(What is being asked) Once every line in the data that follows has been checked for the word "bool", give only the number of lines that hold it.
-*-*-
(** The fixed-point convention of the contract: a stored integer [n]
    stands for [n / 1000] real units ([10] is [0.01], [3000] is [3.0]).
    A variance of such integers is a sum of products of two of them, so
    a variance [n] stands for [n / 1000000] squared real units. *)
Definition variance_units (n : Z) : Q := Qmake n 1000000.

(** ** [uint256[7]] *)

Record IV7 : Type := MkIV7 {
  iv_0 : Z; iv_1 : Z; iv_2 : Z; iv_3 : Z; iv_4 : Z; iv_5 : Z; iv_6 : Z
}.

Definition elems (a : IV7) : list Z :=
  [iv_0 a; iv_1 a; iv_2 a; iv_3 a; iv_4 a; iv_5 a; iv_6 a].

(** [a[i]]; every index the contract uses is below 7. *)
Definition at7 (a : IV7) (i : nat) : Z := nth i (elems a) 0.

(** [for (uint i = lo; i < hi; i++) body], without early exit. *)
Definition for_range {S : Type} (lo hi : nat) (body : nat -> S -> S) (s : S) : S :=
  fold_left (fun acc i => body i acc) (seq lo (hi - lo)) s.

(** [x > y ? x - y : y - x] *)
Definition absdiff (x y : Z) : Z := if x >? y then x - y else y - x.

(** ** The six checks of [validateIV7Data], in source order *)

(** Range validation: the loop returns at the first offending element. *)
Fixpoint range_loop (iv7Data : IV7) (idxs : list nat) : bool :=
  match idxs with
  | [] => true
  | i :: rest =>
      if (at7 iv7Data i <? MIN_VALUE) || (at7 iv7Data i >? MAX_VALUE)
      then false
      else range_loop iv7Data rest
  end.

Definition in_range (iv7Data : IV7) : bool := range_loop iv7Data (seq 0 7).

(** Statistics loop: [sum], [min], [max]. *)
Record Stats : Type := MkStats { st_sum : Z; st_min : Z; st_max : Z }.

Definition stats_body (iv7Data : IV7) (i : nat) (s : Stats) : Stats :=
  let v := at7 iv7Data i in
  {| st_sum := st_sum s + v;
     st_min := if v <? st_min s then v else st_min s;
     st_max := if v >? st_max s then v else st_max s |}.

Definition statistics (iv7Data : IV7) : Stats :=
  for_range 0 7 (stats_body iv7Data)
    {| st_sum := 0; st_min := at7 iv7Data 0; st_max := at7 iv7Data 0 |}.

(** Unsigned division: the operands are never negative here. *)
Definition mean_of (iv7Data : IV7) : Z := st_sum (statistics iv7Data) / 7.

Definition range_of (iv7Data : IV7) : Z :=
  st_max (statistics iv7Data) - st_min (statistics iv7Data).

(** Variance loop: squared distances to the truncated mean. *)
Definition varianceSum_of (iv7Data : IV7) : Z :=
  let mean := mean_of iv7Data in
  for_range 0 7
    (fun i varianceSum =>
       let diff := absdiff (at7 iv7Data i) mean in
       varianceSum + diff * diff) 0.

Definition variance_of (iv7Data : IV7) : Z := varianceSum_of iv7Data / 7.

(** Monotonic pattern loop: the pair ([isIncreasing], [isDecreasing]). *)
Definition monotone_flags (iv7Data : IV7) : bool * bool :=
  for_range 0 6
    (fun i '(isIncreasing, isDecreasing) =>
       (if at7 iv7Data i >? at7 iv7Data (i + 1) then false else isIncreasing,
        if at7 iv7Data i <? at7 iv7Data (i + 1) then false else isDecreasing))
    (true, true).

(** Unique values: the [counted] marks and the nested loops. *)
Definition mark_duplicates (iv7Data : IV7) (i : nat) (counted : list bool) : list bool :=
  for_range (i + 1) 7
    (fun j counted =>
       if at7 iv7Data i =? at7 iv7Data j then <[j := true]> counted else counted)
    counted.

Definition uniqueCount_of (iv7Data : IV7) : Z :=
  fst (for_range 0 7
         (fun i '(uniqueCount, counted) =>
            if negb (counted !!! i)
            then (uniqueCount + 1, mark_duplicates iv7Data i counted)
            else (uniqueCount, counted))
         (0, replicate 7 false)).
-*-*-
(Expected output) 4